Chapter 5: Datapath and Control (Part 3)

1. Chapter 5: Datapath and Control(Part 3) CS 447 Jason Bakos

2. Single-Cycle CPU • CPI of the single cycle CPU from the last lecture had a CPI of 1 • Clock cycle is determined by the longest possible path in the machine • loads are the worst – they use 5 functional units in series • Performance, utilization, and efficiency are not going to be good, because most instructions don’t need such a long clock cycle • A variable-speed clock could be used to solve this problem, but hinders parallelism • Pipelining overlaps instruction executions

3. Multicycle Implementation • Break instructions into steps, where each step requires one clock cycle • We want to reuse functional units within an instruction instead of just across instructions • Reduces hardware • Use single memory for instructions and data • Single ALU instead of one ALU and two adders • Add registers to functional units to hold intermediate results (state data) for future cycles • Use within instruction executions • Register file and memory hold state data to be used across instruction executions • These are programmer-visible • We will need a FSM to control CPU

4. Registers • Locations of registers is determined by the following: • What combinatorial units will fit in one clock cycles • Assume memory access, regfile access (two reads or one write), or ALU operation • Any data needed by these operations must be stored in a temporary register • Instruction Register, Memory Data Register, A, B, and ALUOut registers added to design • All these except IR only need to hold data between two adjacent clock cycles • What data are needed in later cycles implementing the instruction

5. Multiplexors • Need to add extra multiplexors (or expand existing muxes) to facilitate the reuse of the ALU within instructions • Add mux to first ALU input • Expand mux to second ALU input

6. Multicycle CPU

7. Breaking Instruction Execution into Clock Cycles • Goal is to balance the latency of the operations performed during each clock cycle • At most one of the following can occur in series: • One ALU operation • One register file access (or multiple in parallel) • One memory access (this is a joke, but we’ll accept this for now)

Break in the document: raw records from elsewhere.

(** X3. Widening the date window never loses a record: with the same target
    and radius, the result for a window is a subsequence of the result for
    any window that contains it. *)
Theorem filter_media_window_monotone (w : World) (media_type : string)
    (s1 s2 : MacPhotosFilter) :
  start_date s2 <= start_date s1 -> end_date s1 <= end_date s2 ->
  target_location s1 = target_location s2 ->
  max_distance_km s1 = max_distance_km s2 ->
  snd (filter_media w media_type s1)
    `sublist_of` snd (filter_media w media_type s2).
Proof.
  intros Hs He Ht Hm. rewrite !filter_media_result.
  apply filter_sublist_implied. intros p.
  unfold date_and_type_ok, location_ok. rewrite Ht, Hm.
  rewrite !andb_true_iff, !Z.leb_le. intros [[[H1 H2] Hty] Hloc].
  repeat split; try assumption; lia.
Qed.

Lemma filter_media_window_monotone_witness :
  snd (filter_media (scenario_world t0) "all"
         (set_date_range (scenario_world t0) (t0 - timedelta_days 1)
            (Some t0) (scenario_session t0)))
    `sublist_of`
  snd (filter_media (scenario_world t0) "all" (scenario_session t0)).
Proof.
  apply (filter_media_window_monotone (scenario_world t0) "all"
           (set_date_range (scenario_world t0) (t0 - timedelta_days 1)
              (Some t0) (scenario_session t0))
           (scenario_session t0)); vm_compute; congruence.
Defined.

(** X4. A window whose end lies before its start selects nothing, whatever
    the library holds. *)
Theorem filter_media_inverted_window (w : World) (media_type : string)
    (s : MacPhotosFilter) :
  end_date s < start_date s ->
  snd (filter_media w media_type s) = [].
Proof.
  intros Hinv. rewrite filter_media_result. apply filter_none. intros p.
  unfold date_and_type_ok.
  destruct (Z.leb_spec (start_date s) (date p)),
    (Z.leb_spec (date p) (end_date s)); simpl; try reflexivity. lia.
Qed.

Lemma filter_media_inverted_window_witness :
  snd (filter_media (scenario_world t0) "all"
         (set_date_range (scenario_world t0) t0 (Some (t0 - timedelta_days 3))
            (scenario_session t0))) = [].
Proof.
  apply (filter_media_inverted_window (scenario_world t0) "all"
           (set_date_range (scenario_world t0) t0
              (Some (t0 - timedelta_days 3)) (scenario_session t0))).
  reflexivity.
Defined.

Lemma filter_media_in_window w media_type s p :
  In p (snd (filter_media w media_type s)) ->
  start_date s <= date p <= end_date s.
Proof.
  rewrite filter_media_result, filter_In, andb_true_iff,
    date_and_type_ok_spec.
  tauto.
Qed.



(** ** Float comparison *)

Lemma SFleb_transitive a b c :
  SFleb a b = true -> SFleb b c = true -> SFleb a c = true.
Proof.
  unfold SFleb, SFcompare.
  destruct a as [sa|sa| |sa ma ea], b as [sb|sb| |sb mb eb],
    c as [sc|sc| |sc mc ec];
    try destruct sa; try destruct sb; try destruct sc; simpl;
    try reflexivity; try discriminate; try (intros; assumption).
  all: fold (Pos.compare ma mb); fold (Pos.compare mb mc);
    fold (Pos.compare ma mc).
  all: destruct (Z.compare_spec ea eb), (Z.compare_spec eb ec),
    (Z.compare_spec ea ec);
    try lia; try reflexivity; try discriminate; try (intros; assumption).
  all: destruct (Pos.compare_spec ma mb), (Pos.compare_spec mb mc),
    (Pos.compare_spec ma mc);
    simpl; try lia; try reflexivity; try discriminate.
Qed.

Lemma float_leb_transitive (x y z : float) :
  PrimFloat.leb x y = true -> PrimFloat.leb y z = true ->
  PrimFloat.leb x z = true.
Proof. rewrite !leb_spec. apply SFleb_transitive. Qed.

Lemma float_leb_nan_r (x : float) : PrimFloat.leb x nan = false.
Proof.
  rewrite leb_spec. change (Prim2SF nan) with S754_nan.
  unfold SFleb, SFcompare.
  destruct (Prim2SF x) as [sx|sx| |sx mx ex]; reflexivity.
Qed.

(** X6. Enlarging the radius never loses a record: with the same window and
    target, the result for a radius is a subsequence of the result for any
    radius at least as large. *)
Theorem filter_media_radius_monotone (w : World) (media_type : string)
    (s1 s2 : MacPhotosFilter) :
  start_date s1 = start_date s2 -> end_date s1 = end_date s2 ->
  target_location s1 = target_location s2 ->
  PrimFloat.leb (max_distance_km s1) (max_distance_km s2) = true ->
  snd (filter_media w media_type s1)
    `sublist_of` snd (filter_media w media_type s2).
Proof.
  intros Hs He Ht Hm. rewrite !filter_media_result.
  apply filter_sublist_implied. intros p.
  unfold date_and_type_ok, location_ok. rewrite Hs, He, Ht.
  intros H. apply andb_true_iff in H as [-> Hloc]. simpl.
  destruct (location p) as [[lat lon]|]; [|discriminate].
  exact (float_leb_transitive _ _ _ Hloc Hm).
Qed.

Lemma filter_media_radius_monotone_witness :
  snd (filter_media (scenario_world t0) "all"
         (set_distance_km 0.2%float (scenario_session t0)))
    `sublist_of`
  snd (filter_media (scenario_world t0) "all" (scenario_session t0)).
Proof.
  apply (filter_media_radius_monotone (scenario_world t0) "all"
           (set_distance_km 0.2%float (scenario_session t0))
           (scenario_session t0)); reflexivity.
Defined.

(** X7. A radius that is not a number selects nothing: after
    [set_distance_km(float("nan"))] every result is empty, whatever the
    library holds and however near its records are. *)
Theorem filter_media_nan_radius (w w' : World) (media_type : string)
    (s : MacPhotosFilter) :
  snd (filter_media w media_type (after w' (SetDistanceKm nan) s)) = [].
Proof.
  rewrite filter_media_result. apply filter_none. intros p.
  unfold location_ok. simpl.
  destruct (location p) as [[lat lon]|].
  - rewrite float_leb_nan_r. apply andb_false_r.
  - apply andb_false_r.
Qed.
(** * The Origin messaging client (class [Messaging]), embedded in Rocq

    The development follows the source of the client: the crypto helpers
    ([decryptEmsg]), the message codec ([processKeys], [decryptMessage],
    [processContent], [createEncrypted]), the log ingestor ([onMessageUpdate],
    [getRoom]) and the conversation API ([startConv], [sendConvMessage],
    [createOutOfBandMessage]).

    Conventions.
    - Conversation objects are JavaScript objects that are shared by
      reference (the room table [this.convs], the closure of a running
      [getRoom], the value returned by [startConv]).  They live in an object
      store [objs] and are named by locations.
    - The libraries the client is constructed with (CryptoJS, the ECIES
      module, web3, the JSON codec) are interfaces: type classes whose laws,
      where a statement needs them, are explicit hypotheses.
    - The replies of the key server, the clock and the random sources are the
      fields of a [World].
    - An [await]ed network reply is an argument of the continuation that
      consumes it ([getRoom_resume]).
    - The functions named after the asynchronous methods ([getRoom],
      [startConv], [sendConvMessage], [createOutOfBandMessage]) are the
      calls that no other handler interleaves with.  The transition system
      cuts every call at its [await]s ([Task], [resume]) and lets handlers
      and other calls run in between. *)

From Stdlib Require Import ZArith Bool Ascii Sorted.
From stdpp Require Import base option list gmap strings pretty.

Local Open Scope Z_scope.
Set Warnings "-register-all".

(** ** JavaScript numbers and loose comparison *)

Module Js.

8. Execution Stages • In order to clearly define the CPU operation for each step in the operation, we’ll use RTL (register transfer language) • Architecture research has defined 5 standard phases of instruction execution • Instruction fetch • Decode • Fetch register values from register file • Execute • Perform arithmetic/logic operation • Memory • Load/Store memory • Write back • Write register result back to register file

9. Execution Stages • Fetch • IR=Memory[PC] • PC=PC+4 • Decode • A=Reg[IR[25..21]] • B=Reg[IR[20..16]] • ALUOut=PC+(sign_extend(IR[15..0]) << 2

10. Execution Stages • Execute • Memory access • ALUOut=A+sign_extend(IR[15..0]) • R-type • ALUOut=A op B • Branch (beq) • if (A==B) PC=ALUOut • PC=PC[31..28] || (IR[25..0]<<2)

11. Execution Stages • Memory Access/Write Back • Load • MDR=Memory[ALUOut] • Store • Memory[ALUOut]=B • R-type • Reg[IR[15..11]]=ALUOut • Memory Read Completion • Load • Reg[IR[20..16]]=MDR

12. Control Signals • Control Unit signals • Refer to figure 5.34 (pg. 384) in the book • ALU Control signals • Provide an appropriate ALUOp signal based on what the ALU is being used for (if for an R-type, perform lookup based on function code)

13. Control Signals • All that’s left is for us to build the control unit as a FSM and the ALU control as a lookup table

14. Control Unit • The fetch and decode stages are the same for every instruction...

15. Control Unit • Here’s the states and transitions for the memory-reference instructions

16. Control Unit • Here’s the states and transitions for R-type, branch, and jump instructions

17. Control Unit • Final control unit FSM...

18. Problems to Think About • How could we add bne, blt, and bgez instructions to our CPU? • Do do you calculate CPI for our CPU if we are given instruction-type distributions?